Some examples of the confusions encountered include:

1.  Data base/CPOE’s (computerized physician order entry systems)have inconsistent dosing for medications, or manages to switch the dosing between 2 medications
a.  Solution is national data base for CPOE. The data base can “live in the cloud” and be accessible to all

2.  Artificial intelligence that is artificial but not intelligent, such as incorrect weight adjustment for natural growth
a.  Solution –data base that is accurately age and weight adjusted and that catches irregularities and sends notification.

3.  Failure to inform clinician of critical lab information is a major problem.  The more clinicians are depending on technology, the more they naturally depend on them to flag problems.
a. Solution –warning system of critical lab results---coordinated through a national data base for national CPOE, mentioned above.

4.  Prescription with wrong decimal point for dangerous medications. Deadly !
a.  Solution—standardized CPOE/Pharmacy and automated safety testing.

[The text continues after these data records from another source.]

Lemma bar_turn_ok dev i o x s :
  0 ≤ i → has_bar i o (hw s) → (∀ b, o = Some b → bar_ok b) → devices (tr s) !! dev = Some x →
  ∃ a, bar_turn bus device function dev (16 + 4 * i) s =
    Done (16 + 4 * (i + 1), mk_pci a (hw s) (with_resources dev x (found o) (tr s)) (infos s) (next_object s)).
Proof.
  intros Hi Hbar Hok Hx. unfold bar_turn. rewrite run_bind, read_dword_eq. cbn [fst snd latched hw]. rewrite run_bind, read_dword_eq. cbn [fst snd latched hw]. fold (bar_address i). destruct o as [b|].
  - destruct Hbar as (H1 & H2 & H3). destruct (bar_decoded b (Hok b eq_refl)) as (Hv & Hp & Ht & Hio & Hm & Hl & Hz). rewrite H1, (wrap_small 32 (bar_value b)), Ht, Hio by lia. cbn [Z.eqb].
    rewrite (proj2 (Z.eqb_neq (bar_value b) 0)), Hm by lia. rewrite run_bind, write_dword_eq. cbn [fst snd latched hw]. fold (bar_address i). change (u32 0xFFFFFFFF) with 0xFFFFFFFF.
    rewrite run_bind, read_dword_eq. cbn [fst snd latched hw tr infos next_object]. fold (bar_address i). rewrite H2, (wrap_small 32 (probed b)), Hl, Hz by lia.
    rewrite run_bind. unfold on_tree, add, Tree.device. cbn [tr latched]. rewrite Hx. cbn [mbind outcome_bind fst snd latched hw infos next_object latch].
    rewrite run_bind, write_dword_eq. cbn [fst snd hw tr infos next_object]. fold (bar_address i). rewrite (wrap_small 32 (bar_value b)), H3 by lia. destruct (Hok b eq_refl) as (Hb & Hs & _).
    assert (0 < b_size b) by (destruct (Hok b eq_refl) as (_ & _ & Hk); destruct (b_io b); lia).
    rewrite (wrap_small 64) by lia. eexists. unfold with_resources, found, bar_resource, mret, stateM_ret. by replace (16 + 4 * i + 4) with (16 + 4 * (i + 1)) by lia.
  - rewrite Hbar. cbn [Z.eqb wrap]. change (u32 0 =? 0) with true. cbn iota. unfold with_resources, found. rewrite app_nil_r. eexists. unfold mret, stateM_ret, latched. cbn [hw tr infos next_object]. replace (16 + 4 * i + 4) with (16 + 4 * (i + 1)) by lia.
    destruct x as [n p c r]. cbn [d_name parent children m_resources]. rewrite insert_id by done. by destruct (tr s).
Qed.

Lemma with_resources_twice dev x l l' t : with_resources dev (mk_device (d_name x) (parent x) (children x) (m_resources x ++ l)) l' (with_resources dev x l t) = with_resources dev x (l ++ l') t.
Proof. unfold with_resources, with_devices. cbn. by rewrite insert_insert_eq, app_assoc. Qed.

Lemma bars_from_ok dev l i x s :
  0 ≤ i → i + Z.of_nat (length l) ≤ 6 → (∀ k o, l !! k = Some o → has_bar (i + Z.of_nat k) o (hw s) ∧ ∀ b, o = Some b → bar_ok b) → devices (tr s) !! dev = Some x →
  ∃ a, bars_from (length l) bus device function dev (16 + 4 * i) s =
    Done (tt, mk_pci a (hw s) (with_resources dev x (l ≫= found) (tr s)) (infos s) (next_object s)).
Proof.
  revert i x s. induction l as [|o l IH]; intros i x s Hi Hl Hb Hx; cbn [bars_from length].
  { exists (latch s). unfold with_resources. cbn [mbind list_bind]. rewrite app_nil_r. destruct x as [n p c r]. cbn [d_name parent children m_resources]. rewrite insert_id by done. by destruct s as [? ? [] ? ?]. }
  cbn [length] in Hl. destruct (Hb 0%nat o eq_refl) as [Hbar Hok]. rewrite Z.add_0_r in Hbar. destruct (bar_turn_ok dev i o x s Hi Hbar Hok Hx) as (a & Ha). rewrite run_bind, Ha. cbn [fst snd].
  rewrite wrap_small by lia.
  destruct (IH (i + 1) (mk_device (d_name x) (parent x) (children x) (m_resources x ++ found o)) (mk_pci a (hw s) (with_resources dev x (found o) (tr s)) (infos s) (next_object s))) as (a' & Ha').
  - lia.
  - lia.
  - intros k o' Hk. cbn [hw]. replace (i + 1 + Z.of_nat k) with (i + Z.of_nat (S k)) by lia. by apply Hb.
  - apply lookup_insert_eq.
  - exists a'. rewrite Ha'. cbn [hw tr infos next_object]. by rewrite with_resources_twice.
Qed.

5. Duplicate patient records.  How difficult is it when Patient Sam Q. Brown enters and registers as Sam Brown.  But the computer is thrown off by the absent Q…..and then a second record is created, one that does not have all the important information that Sam Q needs to have in place.
a. Database error created by expected variance in human nomenclature. The error should be trapped and the medical team prompted to sort it out and reconcile the records. Google does this, why can’t medicine.

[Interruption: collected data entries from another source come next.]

(** ** Two threads *)

(** Threads 8 and 16 of process 1 on the ring, idle thread 24; thread 8 runs. *)
Definition demo_thread (running : bool) : Thread := mk_thread TS_RUNNABLE 0 1 0 0 running false 0 false.
Definition demo_list : clist := mk_clist (<[8 := (16, 16)]> (<[16 := (8, 8)]> (<[24 := (8, 0)]> ∅))) 2 8 16.
Definition demo (nice : Z) : sched :=
  mk_sched (<[8 := demo_thread true]> (<[16 := demo_thread false]> (<[24 := demo_thread false]> ∅)))
    (<[1 := mk_process nice 0 0]> ∅) demo_list [24] [mk_cpu 8 false 0 0] false.

Lemma demo_ring : ring [8; 16] demo_list.
Proof.
  split; [apply NoDup_cons; split; [set_solver|apply NoDup_singleton]|]. split_and!; vm_compute; tauto.
Qed.

Lemma demo_runs : runs 0 (demo 0) (mk_cpu 8 false 0 0) [] 8 [16] (demo_thread true).
Proof.
  split; [apply demo_ring|]. split; [set_solver|]. split; [|split_and!; done].
  repeat apply Forall_cons_2; [| |apply Forall_nil_2]; eexists _, _; (split; [reflexivity|split; [reflexivity|by vm_compute]]).
Qed.


(** Both threads blocked: the idle thread. *)
Definition demo_blocked : sched :=
  mk_sched (<[8 := with_status (demo_thread true) TS_BLOCKED]> (<[16 := with_status (demo_thread false) TS_BLOCKED]>
      (<[24 := demo_thread false]> ∅)))
    (<[1 := mk_process 0 0 0]> ∅) demo_list [24] [mk_cpu 8 false 0 0] false.

Lemma demo_blocked_runs : runs 0 demo_blocked (mk_cpu 8 false 0 0) [] 8 [16] (with_status (demo_thread true) TS_BLOCKED).
Proof.
  split; [apply demo_ring|]. split; [set_solver|]. split; [|split_and!; done].
  repeat apply Forall_cons_2; [| |apply Forall_nil_2]; eexists _, _; (split; [reflexivity|split; [reflexivity|by vm_compute]]).
Qed.

Lemma schedule_falls_back_to_idle_witness :
  ∃ s' cpu', schedule 0 5 demo_blocked = Done (tt, s') ∧ (cpus s').[0] = Done cpu' ∧ current_thread cpu' = 24.
Proof.
  destruct (schedule_falls_back_to_idle 0 5 demo_blocked (mk_cpu 8 false 0 0) [] 8 [16] (with_status (demo_thread true) TS_BLOCKED) 24
    (demo_thread false) demo_blocked_runs) as (s' & cpu' & H1 & H2 & H3 & _);
    [repeat constructor; reflexivity|reflexivity|set_solver|reflexivity|by eexists|].
  exists s', cpu'. split_and!; [exact H1|exact H2|exact H3].
Defined.

Lemma positive_nice_starves_witness :
  ∃ s', schedules [(0, 5); (0, 6); (0, 7)] (demo 5) = Done (tt, s') ∧ ∀ i cpu, cpus s' !! i = Some cpu → current_thread cpu ≠ 16.
Proof.
  eexists. split; [vm_compute; reflexivity|].
  apply (positive_nice_starves 16 [(0, 5); (0, 6); (0, 7)] (demo 5)); [|vm_compute; reflexivity].
  split; [eexists _, _; split_and!; [reflexivity|reflexivity|done..]|]. split; [set_solver|].
  intros [|[|i]] cpu E; by simplify_eq/=.
Defined.

End Sched.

6.  OUTPUT is “Gobblygook” at best. A combination of typing, cut and paste, macros, mini-macros, and  “computerize” that makes no sense. The inputs are all given the instruction to create text. There is no instruction set that can be made which will create automatic meaningful text.
a.  One solution may be greater use of voice recognition. For example, Voice Activated Technology (Dragon) allows a clinician to dictate several common sense sentences about what really happened during the encounter.  Siri does pretty well on this too.  Apple, Dragon do it, why not get medicine more fully on board?

7.  Scanned documents sent to wrong patient.
a.  No fail safe mechanism exists for stupidity or incompetence

8.  Action items never were seen or acted on by the clinician.
a.  Programming issues/inappropriately mild alerts can be blamed, often
b.  Often, it is difficult for a provider to comment on action taken because there is an inability to easily add addendum.  Developers should really try to make the systems at least better than paper in this regard.

The fundament problems are lack of standardization, easy navigation, appropriate warnings, and ______________ fill in the blank. Meaningful use money would have been better spent on a national data base and CPOE. Each vendor could then create their own system with built-in universal knowledge, integration, and interoperability as a baseline.